—Ejem, ejem... —Beatriz desvió la mirada, con las mejillas encendidas, y carraspeó un par de veces al ver a los dos tan pegados.
Vanesa entonces cayó en cuenta de que Beatriz seguía ahí. Pero, a diferencia de Beatriz, ella no se puso nerviosa ni tantito. Simplemente, salió del abrazo de David con toda tranquilidad.
—¿Cómo está todo arriba? —preguntó Vanesa, con la voz en calma.
—La policía ya está investigando. Ahora mismo se los están llevando a la comisaría, y es cuestión de minutos para que lleguen hasta aquí —le informó Beatriz, poniéndola al tanto de la situación.
Nicolás, tirado en el suelo y con el dolor recorriéndole el brazo, apretó los dientes. Se le notaba la rabia, pero el dolor lo tenía completamente fuera de combate. No podía ni levantarse, sólo se revolvía en el piso como un gusano.
—¿Entonces… desde el principio me estaban engañando? —escupió las palabras, la furia apenas contenida.
—Así es.

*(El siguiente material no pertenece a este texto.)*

Definition safe_redirect (raw : string) : bool :=
  if str_empty raw || (2048 <? len raw)%Z then false
  else
    match url_parse raw with
    | None => false
    | Some url =>
        if (url_as_str url <>? raw) || negb (str_empty (url_username url))
           || is_some (url_password url) || is_some (url_fragment url)
        then false
        else
          match url_host url with
          | Some (Domain host) => (url_scheme url ==? "https") && public_dns_name host
          | Some (Ipv4 a b c d) =>
              (url_scheme url ==? "http")
              && ((a =? 127) && (b =? 0) && (c =? 0) && (d =? 1))%Z && is_some (url_port url)
          | Some (Ipv6 segments) =>
              (url_scheme url ==? "http") && (segments ==? ipv6_localhost) && is_some (url_port url)
          | None => false
          end
    end.

Definition safe_name (name : string) : bool :=
  negb (trim_is_empty name)
  && is_trimmed name
  && (length (chars name) <=? 128)%nat
  && negb (existsb (fun c =>
       is_control c || in_range 8203 8207 c || in_range 8234 8238 c || in_range 8294 8297 c
       || (c =? 60)%N || (c =? 62)%N || (c =? 38)%N) (chars name)).
End WithUrl.

(** ** Documents *)

(** [serde_json::Value]; a number keeps its text, an object its entries in
    the order of its map, keys not repeated. *)
Inductive Json : Type :=
| JNull
| JBool (b : bool)
| JNumber (n : string)
| JString (s : string)
| JArray (l : list Json)
| JObject (m : list (string * Json)).

Fixpoint json_eqb (x y : Json) : bool :=
  match x, y with
  | JNull, JNull => true
  | JBool a, JBool b => Bool.eqb a b
  | JNumber a, JNumber b => a ==? b
  | JString a, JString b => a ==? b
  | JArray a, JArray b =>
      (fix go (a b : list Json) :=
         match a, b with
         | [], [] => true
         | u :: a', v :: b' => json_eqb u v && go a' b'
         | _, _ => false
         end) a b
  | JObject a, JObject b =>
      (fix go (a b : list (string * Json)) :=
         match a, b with
         | [], [] => true
         | (k, u) :: a', (l, v) :: b' => (k ==? l) && json_eqb u v && go a' b'
         | _, _ => false
         end) a b
  | _, _ => false
  end.

Definition as_str (j : Json) : option string :=
  match j with JString s => Some s | _ => None end.
Definition as_array (j : Json) : option (list Json) :=
  match j with JArray l => Some l | _ => None end.

(** [serde_json]: [json_entries body] are the entries of the top-level
    object in the order the parser meets them, repeated keys included;
    [None] when the body is not a JSON object. *)
Class JsonLib := {
  json_entries : string -> option (list (string * Json));
  binding_to_json : CimdSecurityBinding -> string;
  binding_from_json : string -> option CimdSecurityBinding;
}.

Definition obj_get (k : string) (m : list (string * Json)) : option Json :=
  match List.find (fun kv => kv.1 ==? k) m with
  | Some kv => Some kv.2
  | None => None
  end.

(** [ObjectVisitor::visit_map]: inserting a key twice is an error. *)
Fixpoint visit_map (entries object : list (string * Json)) : option (list (string * Json)) :=
  match entries with
  | [] => Some object
  | (key, value) :: entries' =>
      if is_some (obj_get key object) then None
      else visit_map entries' (object ++ [(key, value)])
  end.

Section Documents.
Context `{UrlLib, JsonLib}.

Definition strict_object (body : string) : option (list (string * Json)) :=
  match json_entries body with
  | Some entries => visit_map entries []
  | None => None
  end.

Definition is_str (s : string) (j : Json) : bool := as_str j ==? Some s.

(** The [grant_types] of a document: whether refresh is allowed. *)
Definition check_grant_types (grants : option Json) : result bool CimdError :=
  match grants with
  | None => Ok false
  | Some v =>
      try! l <- ok_or (as_array v) InvalidDocument;
      if (length l =? 0)%nat || (2 <? length l)%nat
         || match l with [g0; g1] => json_eqb g0 g1 | _ => false end
         || existsb (fun g => negb (is_str "authorization_code" g || is_str "refresh_token" g)) l
         || negb (existsb (is_str "authorization_code") l)
      then Err InvalidDocument
      else Ok (existsb (is_str "refresh_token") l)
  end.

(** The loop over [redirect_uris]. *)
Fixpoint collect_redirects (items : list Json) (redirect_uris : list string)
    : result (list string) CimdError :=
  match items with
  | [] => Ok redirect_uris
  | item :: items' =>
      try! raw <- ok_or (as_str item) InvalidDocument;
      if negb (safe_redirect raw) || existsb (fun r => r ==? raw) redirect_uris
      then Err InvalidDocument
      else collect_redirects items' (redirect_uris ++ [raw])
  end.

Definition validate_document (client_id body : string) : result ClientMetadataDocument CimdError :=
  try! obj <- ok_or (strict_object body) InvalidDocument;
  let get key := ok_or (obj_get key obj) InvalidDocument in
  try! id_value <- get "client_id";
  try! id <- ok_or (as_str id_value) InvalidDocument;
  try! name_value <- get "client_name";
  try! name <- ok_or (as_str name_value) InvalidDocument;
  if (id <>? client_id) || negb (safe_name name) then Err InvalidDocument
  else if is_some (obj_get "client_secret" obj)
          || is_some (obj_get "client_secret_expires_at" obj)
          || is_some (obj_get "jwks" obj)
          || is_some (obj_get "jwks_uri" obj)
  then Err InvalidDocument
  else if match obj_get "token_endpoint_auth_method" obj with
          | Some v => as_str v
          | None => None
          end <>? Some "none"
  then Err InvalidDocument
  else
    try! refresh_allowed <- check_grant_types (obj_get "grant_types" obj);
    if is_some_and (obj_get "response_types" obj) (fun v =>
         is_none_or (as_array v) (fun a =>
           negb (match a with [r] => is_str "code" r | _ => false end)))
    then Err InvalidDocument
    else
      try! redirects_value <- get "redirect_uris";
      try! redirects <- ok_or (as_array redirects_value) InvalidDocument;
      if (length redirects =? 0)%nat || (MAX_REDIRECTS <? length redirects)%nat
      then Err InvalidDocument
      else
        try! redirect_uris <- collect_redirects redirects [];
        Ok {| cm_client_id := id;
              cm_client_name := name;
              cm_redirect_uris := redirect_uris;
              cm_refresh_allowed := refresh_allowed |}.
End Documents.

(** ** Cache-Control *)

Definition dquote : ascii := "034"%char.

(** [&value[1..value.len() - 1]] of a text that starts and ends with a
    double quote and has at least two bytes; any other text is unchanged. *)
Definition unquote (value : string) : string :=
  match value with
  | String a s =>
      if (a ==? dquote) && negb (str_empty s) && starts_with (String dquote EmptyString) (str_rev s)
      then match str_rev s with String _ t => str_rev t | EmptyString => s end
      else value
  | EmptyString => value
  end.

Definition directive_name_ok (name : string) : bool :=
  negb (str_empty name) && bytes_all (fun b => is_ascii_alphanumeric b || (b ==? "-"%char)) name.
Definition directive_value_ok (value : string) : bool :=
  negb (str_empty value) && bytes_all is_ascii_graphic value && negb (str_contains dquote value).

(** The loop of [cache_ttl]: [None] is its early return. *)
Fixpoint cache_directives (directives : list string) (maximum_age : option Z) : option (option Z) :=
  match directives with
  | [] => Some maximum_age
  | directive :: rest =>
      if str_empty directive || str_contains ";" directive then None
      else
        let '(name, value) :=
          match split_once "=" directive with
          | Some (n, v) => (trim n, Some (trim v))
          | None => (directive, None)
          end in
        if negb (directive_name_ok name) then None
        else if bset_contains ["no-store"; "no-cache"; "private"] (to_ascii_lowercase name) then None
        else
          let value := option_map unquote value in
          if is_some_and value (fun v => negb (directive_value_ok v)) then None
          else if eq_ignore_ascii_case name "max-age" then
            match value with
            | None => None
            | Some v =>
                match parse_unsigned u64_max v with
                | None => None
                | Some s =>
                    cache_directives rest
                      (Some (match maximum_age with Some m => Z.min m s | None => s end))
                end
            end
          else cache_directives rest maximum_age
  end.

(** In seconds. *)
Definition cache_ttl (headers : option (list string)) (response_age : Z) : option Z :=
  match headers with
  | None => None
  | Some fields =>
      match cache_directives (map trim (concat (map (split_char ",") fields))) None with
      | Some (Some maximum_age) =>
          let ttl := (Z.min maximum_age MAX_CACHE_TTL - response_age)%Z in
          if (0 <? ttl)%Z then Some ttl else None
      | _ => None
      end
  end.

(** ** The fetcher *)

Record SocketAddr := { sa_ip : IpAddr; sa_port : Z }.

Record ResponseDocument := {
  rd_status : Z;
  rd_content_type : option string;
  rd_cache_control : option (list string);
  rd_age : Z;
  rd_body : string;
}.

(** [Instant]s are nanoseconds of the monotonic clock. *)
Definition nanos (secs : Z) : Z := secs * 1000000000.

(** The cache, the clients with a fetch in flight and the permits left of
    the semaphore. *)
Record CimdFetcher := {
  cf_cache : gmap string LeasedClientMetadata;
  cf_in_flight : gset string;
  cf_permits : nat;
}.

Definition new_fetcher : CimdFetcher :=
  {| cf_cache := ∅; cf_in_flight := ∅; cf_permits := 8 |}.

Section Fetcher.
Context `{UrlLib, JsonLib}.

Desde el primer momento —Vanesa lo miró desde arriba, la mirada tan cortante que parecía que sus palabras pesaban el doble.

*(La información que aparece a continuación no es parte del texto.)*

(* ===== verification/Keys.v ===== *)
(** * Keys: src/src/keys.rs, the provider's signing keys

    Loading the key manifest, signing and verifying the provider's tokens.
    The file system, PEM parsing and JOSE are arguments; paths are relative
    to the manifest's directory. *)

From Stdlib Require Import Ascii ZArith.
From S2P Require Import Prelude External Cimd Jose.

Definition CLOCK_SKEW_SECONDS : Z := 30.

Record ActiveKey := {
  ak_kid : string;
  ak_private_key : string;
  ak_public_key : string;
}.
Record PublicKey := {
  pk_kid : string;
  pk_public_key : string;
}.
Record Manifest := {
  mf_active : ActiveKey;
  mf_previous : list PublicKey;
  mf_next : list PublicKey;
}.

Record Jwk := {
  jwk_kty : string;
  jwk_use : string;
  jwk_alg : string;
  jwk_kid : string;
  jwk_n : string;
  jwk_e : string;
}.

(** [KeyError]; the payloads of the first two are the libraries' errors. *)
Inductive KeyError : Type :=
| Io
| ManifestError
| InvalidKeys (message : string)
| Jwt.

(** A file: whether it is regular, its permission bits, its bytes. *)
Record FileEntry := {
  fe_is_file : bool;
  fe_mode : Z;
  fe_bytes : string;
}.

(** PEM parsing of the [rsa] crate, [jsonwebtoken]'s keys and [serde_json]
    on the manifest. A private key is seen through its public half. *)
Class KeysLib `{JwtLib} := {
  private_pkcs8 : string -> option RsaPublicKey;
  private_pkcs1 : string -> option RsaPublicKey;
  public_spki : string -> option RsaPublicKey;
  public_pkcs1 : string -> option RsaPublicKey;
  encoding_from_pem : string -> option EncodingKey;
  decoding_from_pem : string -> option DecodingKey;
  parse_manifest : string -> option Manifest;
  jwks_to_json : list Jwk -> string;
}.

(** [SigningKeys]. *)
Record SigningKeys `{JwtLib} := {
  sk_active_kid : string;
  sk_encoding : EncodingKey;
  sk_decoding : gmap string DecodingKey;
  sk_jwks_json : string;
}.

Definition validate_size (bits : Z) : result unit KeyError :=
  if (bits <? 2048)%Z then Err (InvalidKeys "RSA keys must be at least 2048 bits") else Ok tt.

Definition check_kid (kid : string) : result unit KeyError :=
  if str_empty kid || (128 <? len kid)%Z
     || negb (bytes_all (fun c => is_ascii_alphanumeric c || (c ==? "-"%char) || (c ==? "_"%char)
                                  || (c ==? "."%char)) kid)
  then Err (InvalidKeys "kid must be a stable 1-128 character identifier")
  else Ok tt.

(** On Unix. *)
Definition check_private_permissions (mode : Z) : result unit KeyError :=
  if negb (Z.land mode 63 =? 0)%Z
  then Err (InvalidKeys "private key permissions permit group or other access")
  else Ok tt.

Section Keys.
Context `{Crypto, JwtLib, !KeysLib}.

Definition read_private_key (file : option FileEntry) : result string KeyError :=
  try! file <- ok_or file Io;
  if negb (fe_is_file file) then Err (InvalidKeys "private key must be a regular file")
  else
    try! _u <- check_private_permissions (fe_mode file);
    Ok (fe_bytes file).

Definition parse_private (pem : string) : result RsaPublicKey KeyError :=
  if negb (from_utf8 pem) then Err (InvalidKeys "private key is not UTF-8 PEM")
  else ok_or (or_else (private_pkcs8 pem) (private_pkcs1 pem)) (InvalidKeys "private key is malformed").

Definition parse_public (pem : string) : result RsaPublicKey KeyError :=
  if negb (from_utf8 pem) then Err (InvalidKeys "public key is not UTF-8 PEM")
  else ok_or (or_else (public_spki pem) (public_pkcs1 pem)) (InvalidKeys "public key is malformed").

(** The accumulators of [add_public]. *)
Record KeySet := {
  ks_seen : gset string;
  ks_seen_material : gset (string * string);
  ks_decoding : gmap string DecodingKey;
  ks_jwks : list Jwk;
}.
Definition empty_keys : KeySet :=
  {| ks_seen := ∅; ks_seen_material := ∅; ks_decoding := ∅; ks_jwks := [] |}.

Definition add_public (kid : string) (key : RsaPublicKey) (pem : string) (keys : KeySet)
    : result KeySet KeyError :=
  if bool_decide (kid ∈ ks_seen keys) then Err (InvalidKeys "duplicate kid")
  else
    try! _u <- validate_size (rk_bits key);
    if bool_decide ((rk_n key, rk_e key) ∈ ks_seen_material keys)
    then Err (InvalidKeys "duplicate public key material")
    else
      try! decoding <- ok_or (decoding_from_pem pem) Jwt;
      Ok {| ks_seen := {[kid]} ∪ ks_seen keys;
            ks_seen_material := {[(rk_n key, rk_e key)]} ∪ ks_seen_material keys;
            ks_decoding := <[kid := decoding]> (ks_decoding keys);
            ks_jwks := ks_jwks keys ++
              [{| jwk_kty := "RSA"; jwk_use := "sig"; jwk_alg := "RS256"; jwk_kid := kid;
                  jwk_n := b64_encode (rk_n key); jwk_e := b64_encode (rk_e key) |}] |}.

(** The loop over the previous and next keys. *)
Fixpoint add_entries (fs : string -> option FileEntry) (entries : list PublicKey) (keys : KeySet)
    : result KeySet KeyError :=
  match entries with
  | [] => Ok keys
  | entry :: entries' =>
      try! _u <- check_kid (pk_kid entry);
      try! file <- ok_or (fs (pk_public_key entry)) Io;
      try! key <- parse_public (fe_bytes file);
      try! keys' <- add_public (pk_kid entry) key (fe_bytes file) keys;
      add_entries fs entries' keys'
  end.

(** [SigningKeys::load]: [text] is the manifest's, [fs] the files beside it. *)
Definition load (text : option string) (fs : string -> option FileEntry)
    : result SigningKeys KeyError :=
  try! text <- ok_or text Io;
  try! manifest <- ok_or (parse_manifest text) ManifestError;
  let active := mf_active manifest in
  try! _u <- check_kid (ak_kid active);
  try! private_pem <- read_private_key (fs (ak_private_key active));
  try! private <- parse_private private_pem;
  try! _u <- validate_size (rk_bits private);
  try! public_file <- ok_or (fs (ak_public_key active)) Io;
  let active_public_pem := fe_bytes public_file in
  try! active_public <- parse_public active_public_pem;
  if private <>? active_public
  then Err (InvalidKeys "active private and public keys do not match")
  else
    try! keys <- add_public (ak_kid active) active_public active_public_pem empty_keys;
    try! keys <- add_entries fs (mf_previous manifest ++ mf_next manifest) keys;
    try! encoding <- ok_or (encoding_from_pem private_pem) Jwt;
    Ok {| sk_active_kid := ak_kid active;
          sk_encoding := encoding;
          sk_decoding := ks_decoding keys;
          sk_jwks_json := jwks_to_json (ks_jwks keys) |}.

(** ** Signing *)

(** The header of [sign_typed]. *)
Definition typed_header (keys : SigningKeys) (token_type : string) : JwtHeader :=
  {| jh_alg := RS256; jh_typ := Some token_type; jh_kid := Some (sk_active_kid keys) |}.

(** [sign] on access claims and [sign_id] on identity claims. *)
Definition sign (keys : SigningKeys) (claims : AccessClaims) : result string KeyError :=
  ok_or (encode_access (typed_header keys "at+jwt") claims (sk_encoding keys)) Jwt.
Definition sign_id (keys : SigningKeys) (claims : IdClaims) : result string KeyError :=
  ok_or (encode_id (typed_header keys "JWT") claims (sk_encoding keys)) Jwt.

(** ** Verification *)

Definition has_unsupported_crit (token : string) : bool :=
  match split_char "." token with
  | [] => true
  | encoded :: _ =>
      is_some_and
        (match b64_decode encoded with
         | Some bytes =>
             match json_value bytes with
             | Some (JObject m) => obj_get "crit" m
             | _ => None
             end
         | None => None
         end)
        (fun crit => is_none_or (as_array crit) (fun items => negb (length items =? 0)%nat))
  end.

(** The key of a token of a type: what [verify] and [verify_id_logout] begin
    with. *)
Definition token_key (keys : SigningKeys) (token token_type message : string)
    : result DecodingKey KeyError :=
  try! header <- ok_or (jwt_header token) Jwt;
  if (jh_alg header <>? RS256) || (jh_typ header <>? Some token_type) || has_unsupported_crit token
  then Err (InvalidKeys message)
  else
    try! kid <- ok_or (jh_kid header) (InvalidKeys "token kid is missing");
    ok_or (sk_decoding keys !! kid) (InvalidKeys "token kid is unknown").

(** [now] is the reading of the clock, in seconds. *)
Definition verify_id_logout (keys : SigningKeys) (now : Z) (token issuer : string)
    : result IdClaims KeyError :=
  try! key <- token_key keys token "JWT" "logout hint algorithm or type is invalid";
  try! claims <- ok_or (decode_id token key issuer) Jwt;
  if str_empty (id_aud claims) || (id_exp claims <=? id_iat claims)%Z
     || (now + CLOCK_SKEW_SECONDS <? id_iat claims)%Z
  then Err (InvalidKeys "logout hint claims are invalid")
  else Ok claims.

(** [verify] on access claims. *)
Definition verify (keys : SigningKeys) (now : Z) (token issuer audience : string)
    : result AccessClaims KeyError :=
  try! key <- token_key keys token "at+jwt" "token algorithm or type is invalid";
  ok_or (decode_access now token key issuer audience CLOCK_SKEW_SECONDS) Jwt.
End Keys.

—Beatriz, tú… —intentó reclamar Nicolás, pero de inmediato Vanesa le plantó el pie en la espalda.
Nicolás gimió, rindiéndose, y cerró la boca.
—¿Yo? ¿Qué conmigo? ¿De verdad pensaste que iba a traicionar a mi mejor amiga, la que me cuidó desde la universidad, por un tipo como tú? Uno que sólo sabe manipular, prometer cosas que nunca cumple, y encima es infiel… —Beatriz se plantó con las manos en la cintura, tratando de verse dura. Pero ni así podía ocultar su naturaleza tranquila; su pose sólo la hacía ver más fácil de convencer.

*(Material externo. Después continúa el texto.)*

(* ===== verification/Identity.v ===== *)
(** * Identity: src/src/identity.rs, external identities and users *)

From S2P Require Import Prelude External.

Definition GOOGLE_ISSUER : string := "https://accounts.google.com".

Record ExternalIdentity := {
  ei_issuer : string;
  ei_subject : string;
}.

Record AuthenticatedUser := {
  au_id : Uuid;
  au_upstream_auth_time : option Z;
}.

Inductive IdentityError : Type :=
| UnsupportedIssuer
| EmptySubject.

(** [ExternalIdentity::google]: both documented issuer forms become the URL. *)
Definition google (issuer subject : string) : result ExternalIdentity IdentityError :=
  if negb ((issuer ==? "accounts.google.com") || (issuer ==? GOOGLE_ISSUER))
  then Err UnsupportedIssuer
  else if str_empty subject then Err EmptySubject
  else Ok {| ei_issuer := GOOGLE_ISSUER; ei_subject := subject |}.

Vanesa soltó una risita y le despeinó el cabello con cariño.
—¿Entonces… sabías desde el inicio que la fiesta la organicé yo? —Nicolás, con la cara roja de coraje, apenas pudo exprimir la pregunta entre los dientes.
Vanesa alzó una ceja, lo miró con esa seguridad suya y asintió, apenas esbozando una sonrisa. Había en ella una calma absoluta, como si todo estuviera bajo control.